Schreckgespenst(er) Europas
Man sucht stets nach einem symbolischen Punkt, an dem man sagen kann, daß hier etwas endet und etwas anderes beginnt, selbst wenn es keine derartigen Enden und Anfänge gibt. Aus einer westeuropäischen oder amerikanischen Perspektive wurde der Wandel in Osteuropa durch den Abriß der Berliner Mauer symbolisiert. Aus einer ex-jugoslawischen Perspektive würde dieser symbolische Punkt in den 80er Jahren liegen, als Tito starb. Sol Yurik fragte sich selbst, wie wir diese sich entwickelnde, aber noch nicht abgeschlossene Neue Weltordnung beschreiben werden. Er nannte sie postindustrialistisch, postmodern, postnationalistisch, post-neokolonialistisch, poststruktural, mit durchlässigen Grenzen versehen, kannibalistisch, postmaterialistisch, hyperverschmutzt und so weiter ins Unendliche.
Ich werde sie postsozialistisch nennen.
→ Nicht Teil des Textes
(* ===== verification/SearchSample.v ===== *)
(** * The search boundary at a concrete node

    The theorems of SearchBoundary applied to a node over the sample model store,
    with the storage kernel of ConditionSample. *)

From stdpp Require Import base gmap strings list.
From S2P Require Import Prelude GoStrings Spi MemStores Schema SchemaAdmit SchemaSample ModelCache ModelService ModelCluster ModelSample Condition ConditionMatch ConditionSample SearchBoundary.
Import ModelStore SchemaSample.

(** A bucket that evicts nothing. *)
#[export] Program Instance otter : Otter := {| otterSet p b := {[p]} ∪ b |}.
Next Obligation. set_solver. Qed.
Next Obligation. set_solver. Qed.

Definition fieldsMap (n : ModelNode) : Fields := sampleFields.
Definition unknownField : Condition := SimpleCondition "$.nope" "EQUALS" (JString "x").

(** A known condition, an unknown field twice (the second answered by the cache), a
    sort by it, a change of the model, and both again. *)
Definition script : list Event :=
  let paths t c := EvPaths t 10 "acme" order c in
  let sort t p := EvSort t 10 "acme" order 16 [mkOrderKey p SourceData false] in
  [paths 1%Z sampleCondition; paths 2%Z unknownField; paths 3%Z unknownField; sort 4%Z "nope"; sort 5%Z "nope";
   EvModel (mkRequest 6 10 "acme" (CSetLevel order "TYPE")); paths 7%Z unknownField; sort 8%Z "age"].

Lemma sound_new d : sound fieldsMap d NewPathValidationCache.
Proof. intros k x (b & Hb & _). discriminate Hb. Qed.
Lemma script_wired : Forall eventWired script.
Proof. repeat (constructor; [first [exact I|unfold eventWired, wired; vm_compute; repeat (constructor; [reflexivity|]); constructor]|]); constructor. Qed.


Lemma fieldsMap_ok node : canonicalFields (fieldsMap node) ∧ typedFields (fieldsMap node).
Proof. exact (conj sampleFields_canonical sampleFields_typed). Qed.
Definition search1 : outcome berr (option Fields * list OrderSpec) * (CS * option PathValidationCache) :=
  admitSearch fieldsMap 1 10 "acme" order 16 sampleCondition 100 [mkOrderKey "age" SourceData true]
    ((baseStore, noCache), Some NewPathValidationCache).

Lemma accepted_pages_cover_witness :
  mjoin ((λ i, take 2 (drop (Z.to_nat (Z.of_nat i * 2)) [1; 2; 3; 4; 5])) <$> seq 0 3) = [1; 2; 3; 4; 5].
Proof.
  exact (proj2 (accepted_pages_cover 2 [1; 2; 3; 4; 5] 3 ltac:(lia) ltac:(simpl; lia)
    ltac:(intros [|[|[|i]]] Hi; [reflexivity..|lia]))).
Defined.
(* ===== verification/EntityScope.v ===== *)
(** * The entity service: errors, gates and transaction scopes

    What the write flows of [internal/domain/entity] share: the application errors
    of [internal/common/errors.go] and their classification, the operations of the
    environment the service calls besides the engine's, the per-transaction gate as
    calls on the trace, and [txscope.go], the scope that begins or joins a
    transaction and settles it in one deferred release. *)

From stdpp Require Import base gmap strings list.
From S2P Require Import Prelude Spi Schema SchemaAdmit Workflow WorkflowRun.

(** ** Application errors *)

Definition Operational (status : Z) (code : string) : eerr := EApp (mkApp LevelOperational status code false) None.
Definition AsRetryable (e : eerr) : eerr :=
  match e with
  | EApp a c => EApp (mkApp (ap_Level a) (ap_Status a) (ap_Code a) true) c
  | _ => e
  end.
Definition WithCause (e cause : eerr) : eerr := match e with EApp a _ => EApp a (Some cause) | _ => e end.

(** Some error in the chain satisfies [p]. *)
Fixpoint anyErr (p : err → bool) (e : eerr) : bool :=
  match e with
  | EStore e' => p e'
  | EApp _ (Some e') | EWrap _ e' => anyErr p e'
  | EJoin e1 e2 => anyErr p e1 || anyErr p e2
  | _ => false
  end.
(** [context.DeadlineExceeded] or [context.Canceled]. *)
Definition isCtxErr (e : err) : bool := match e with ErrCtx _ => true | _ => false end.

(** ** The environment of the service

    Besides the engine's: the clock, the attribution of a write, the codecs, the
    model descriptor's fields and its verdict on a payload, and the markers the
    classifiers look for in a store's or a compute node's error. *)
Class EntityEnv {X : Env} := {
  yNow : W → Time * W;
  yAttribution : ECtx → Principal * Principal;
  yDecodeJSON : string → err + JSON;
  yParseXML : string → err + JSON;
  yMarshal : JSON → err + string;
  yLocked : xDescriptor → bool;
  yUniqueKeys : xDescriptor → list UniqueKey;
  yComputeClaims : list UniqueKey → string → option err;
  yValidateOrExtend : ECtx → xDescriptor → JSON → M err W verdict;
  yValidateStrict : xDescriptor → JSON → err + verdict;
  yStorageUnavailable : err → bool;
  yNoMatchingMember : err → bool;
  yAuthContextUnavailable : err → bool;
  yIncompatibleType : err → bool;
  yAppError : err → option AppError
}.

Section Classify.
Context {X : Env} {Y : EntityEnv}.

(** [errors.As] for [*AppError]. *)
Fixpoint asApp (e : eerr) : option eerr :=
  match e with
  | EApp _ _ => Some e
  | EStore e' => (λ a, EApp a None) <$> yAppError e'
  | EWrap _ e' => asApp e'
  | EJoin e1 e2 => match asApp e1 with Some a => Some a | None => asApp e2 end
  | _ => None
  end.

Definition StorageUnavailable (e : eerr) : option eerr :=
  if anyErr yStorageUnavailable e then Some (WithCause (AsRetryable (Operational 503 "STORAGE_UNAVAILABLE")) e) else None.

Definition Internal (e : eerr) : eerr :=
  match StorageUnavailable e with
  | Some a => a
  | None =>
      if isErr e ErrUniqueViolation then Operational 409 "UNIQUE_VIOLATION"
      else if isErr e ErrPartialUniqueKey then Operational 422 "INVALID_UNIQUE_KEY"
      else if isErr e ErrConflict then AsRetryable (Operational 409 "CONFLICT")
      else EApp (mkApp LevelInternal 500 "SERVER_ERROR" false) (Some e)
  end.

Definition classifyError (e : eerr) : eerr := default (Internal e) (asApp e).
Definition classifyBeginErr (e : eerr) : eerr := default (Internal e) (StorageUnavailable e).

(** [internal]: the error carries [ingest.ErrInternalSchema]. *)
Definition classifyValidateOrExtendErr (internal : bool) (e : eerr) : eerr :=
  match asApp e with
  | Some a => a
  | None =>
      if anyErr yIncompatibleType e then Operational 400 "INCOMPATIBLE_TYPE"
      else if internal then Internal e
      else Operational 400 "VALIDATION_FAILED"
  end.

Definition classifyWorkflowError (e : eerr) : eerr :=
  match asApp e with
  | Some a => a
  | None =>
      match StorageUnavailable e with
      | Some a => a
      | None =>
          if anyErr yNoMatchingMember e then AsRetryable (Operational 503 "NO_COMPUTE_MEMBER_FOR_TAG")
          else if isSentinel e ErrProcessorOutputInfra then Internal e
          else if isSentinel e ErrCriterionTypingInfra then Internal e
          else if isSentinel e ErrCommitBeforeDispatchInfra then Internal e
          else if isSentinel e ErrScheduledTaskInfra then Internal e
          else if anyErr yAuthContextUnavailable e then Internal e
          else if isErr e ErrUniqueViolation then Operational 409 "UNIQUE_VIOLATION"
          else if isErr e ErrPartialUniqueKey then Operational 422 "INVALID_UNIQUE_KEY"
          else if isSentinel e ErrTransitionNotFound then Operational 400 "TRANSITION_NOT_FOUND"
          else if anyErr isCtxErr e then Internal e
          else Operational 400 "WORKFLOW_FAILED"
      end
  end.
End Classify.

(** [if err != nil { return nil, f(err) }]. *)
Definition orReturn {S A} (m : M eerr S A) (f : eerr → eerr) : M eerr S A :=
  r ← try m;
  match r with inl e => fail (f e) | inr a => mret a end.

(** ** Gates *)

Section Scope.
Context {X : Env} {Y : EntityEnv}.

Definition acquire (tx : string) : EM unit := if decide (tx = "") then mret tt else logCall (CAcquire tx).
Definition ungated (tx : string) (s : Eng) : Eng :=
  if decide (tx = "") then s else set_trace (es_trace s ++ [CUngate tx]) s.

(** ** Transaction scopes *)

Record txScope := mkScope {
  sc_entryTxID : string;
  sc_ctx : ECtx;
  sc_txID : string;
  sc_owned : bool;
  sc_done : bool
}.
Abbreviation SL := (M eerr (Eng * txScope)).

(** [defer h.gate.Acquire(tx)()] around a section. *)
Definition gatedSection {A} (tx : string) (m : SL A) : SL A :=
  up (acquire tx);; finally m (λ '(s, sc), (ungated tx s, sc)).

(** Begin a transaction, or join the one the context carries. *)
Definition beginOrJoin (e : Engine) (ctx : ECtx) : EM (string * ECtx * bool) :=
  match ec_tx ctx with
  | Some tx => mret (tx, ctx, false)
  | None => '(tx, txCtx) ← txBegin e ctx; mret (tx, txCtx, true)
  end.

(** [Advance]: an empty id names no segment. *)
Definition Advance (ctx : ECtx) (txID : string) : SL unit :=
  if decide (txID = "") then mret tt
  else sc ← getL; setL (mkScope (sc_entryTxID sc) ctx txID (sc_owned sc) (sc_done sc)).

(** The commit runs detached from the caller's cancellation; a failure while its
    own budget has run out is in doubt. *)
Definition commitOwned (e : Engine) (ctx : ECtx) (txID : string) (owned : bool) : EM unit :=
  if owned then
    r ← try (txCommit e (WithoutCancel ctx) txID);
    match r with
    | inr _ => mret tt
    | inl err =>
        interrupted ← ask (xCommitInterrupted (WithoutCancel ctx));
        fail (if (interrupted : bool) then EJoin (ESentinel ErrCommitInterrupted) err else err)
    end
  else mret tt.
Definition CommitScope (e : Engine) : SL unit :=
  sc ← getL;
  (if sc_owned sc then
     dead ← up (ctxErr (sc_ctx sc));
     match dead with Some er => fail (EStore er) | None => mret tt end
   else mret tt);;
  setL (mkScope (sc_entryTxID sc) (sc_ctx sc) (sc_txID sc) (sc_owned sc) true);;
  up (commitOwned e (sc_ctx sc) (sc_txID sc) (sc_owned sc)).
(** How every flow answers a failed commit. *)
Definition commitOr409 (e : Engine) : SL unit :=
  orReturn (CommitScope e) (λ err, if isErr err ErrConflict then AsRetryable (Operational 409 "CONFLICT") else Internal err).

(** The deferred release: roll back the segment now open, under its gate, unless
    the scope is done or the transaction is somebody else's. *)
Definition ReleaseScope {A} (_ : outcome eerr A) (sc : txScope) : EM unit :=
  if decide (sc_done sc = true ∨ sc_txID sc = "" ∨ (sc_owned sc = false ∧ sc_txID sc = sc_entryTxID sc)) then mret tt
  else
    acquire (sc_txID sc);;
    finally (logCall (CRollback (sc_txID sc));;
             try (call (xRollback (WithoutCancel (sc_ctx sc)) (sc_txID sc)));; mret tt)
            (ungated (sc_txID sc)).

(** The shape of every flow: a scope whose release is deferred, and for a joined
    call the transaction's gate around the whole body, freed before the release. *)
Definition withScope {A} (e : Engine) (ctx : ECtx) (body : txScope → SL A) : EM A :=
  '(txID, txCtx, owned) ← orReturn (beginOrJoin e ctx) classifyBeginErr;
  let sc := mkScope txID txCtx txID owned false in
  scoped sc (if (owned : bool) then body sc else gatedSection txID (body sc)) ReleaseScope.

(** The owner takes the gate for its last section; a joined call holds it already. *)
Definition finalSection {A} (owned : bool) (tx : string) (m : SL A) : SL A :=
  if owned then gatedSection tx m else m.
End Scope.
Abbreviation SL := (M eerr (Eng * txScope)).
Lemma createAll_body sc ctx uc parsed :
  live sc → sc_txID sc = t0 → triple (here sc) (createAllInScope e ctx uc parsed sc) scopePost.
Proof.
  intros Hl Ht. assert (How : sc_owned sc = ow) by apply Hl. unfold createAllInScope. rewrite How.
  apply scope_step; [apply _|done|solve_stable|intros now].
  apply scope_step; [apply _|done|apply stable_mapM; [apply _|solve_stable]|intros ids].
  apply at_entry; [done..|]. rewrite Ht.
  eapply triple_bind; [apply (createItems_spec _ _ _ (_, t0))|intros cur; apply batch_end|by intros ?? H..].
Qed.
Lemma updateAll_body sc ctx parsed :
  live sc → sc_txID sc = t0 → triple (here sc) (updateAllInScope e ctx parsed sc) scopePost.
Proof.
  intros Hl Ht. assert (How : sc_owned sc = ow) by apply Hl. unfold updateAllInScope. rewrite How.
  apply scope_step; [apply _|done|solve_stable|intros now]. apply at_entry; [done..|]. rewrite Ht.
  eapply triple_bind; [apply (updateItems_spec _ _ (_, t0))|intros [tx rs]; apply batch_end|by intros ?? H..].
Qed.
End Scoped.

(** ** Whole requests *)
Section Whole.
Hypothesis Htm : hasTxMgr e = true.
Hypothesis commit_returns : ∀ ctx tx w p w', xCommit ctx tx w ≠ (Panic p, w').

(** What may be open when a request with this context has ended. *)
Definition base (ctx : ECtx) O : gset string := match ec_tx ctx with Some t => O ∪ {[t]} | None => O end.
Auf welchen anderen möglichen symbolischen, gesellschaftlichen, künstlerischen und politischen Raum können wir uns sonst beziehen, wenn wir über die Entwicklungen in der Kunst und Kultur auf dem Territorium Ex-Jugoslawiens und Zentral- sowie Osteuropas sprechen wollen, als auf den postsozialistischen Raum, um den modernen Mythos einer globalen Welt ohne kulturelle, gesellschaftliche oder politische Besonderheiten, ohne Zentren und Ränder, zu dekonstruieren?
Aber wie soll man den Postsozialismus selbst verstehen, der für die meisten der Länder im ehemaligen europäischen Ostblock die grundlegende kulturelle, gesellschaftliche und politische Bedingung war? Der Postsozialismus ist eine generative Matrix, die die Beziehungen zwischen dem Sichtbaren und dem Unsichtbaren, zwischen dem Vorstellbaren und dem Unvorstellbaren regelt. Das ist ein Darstellungsakt, der nicht auf den Punkt hinweist, an dem sich die Unterschiede selbst manifestieren, sondern auf den Punkt auf der postsozialistischen Karte, wo die Auswirkungen dieser Unterschiede repräsentiert sind.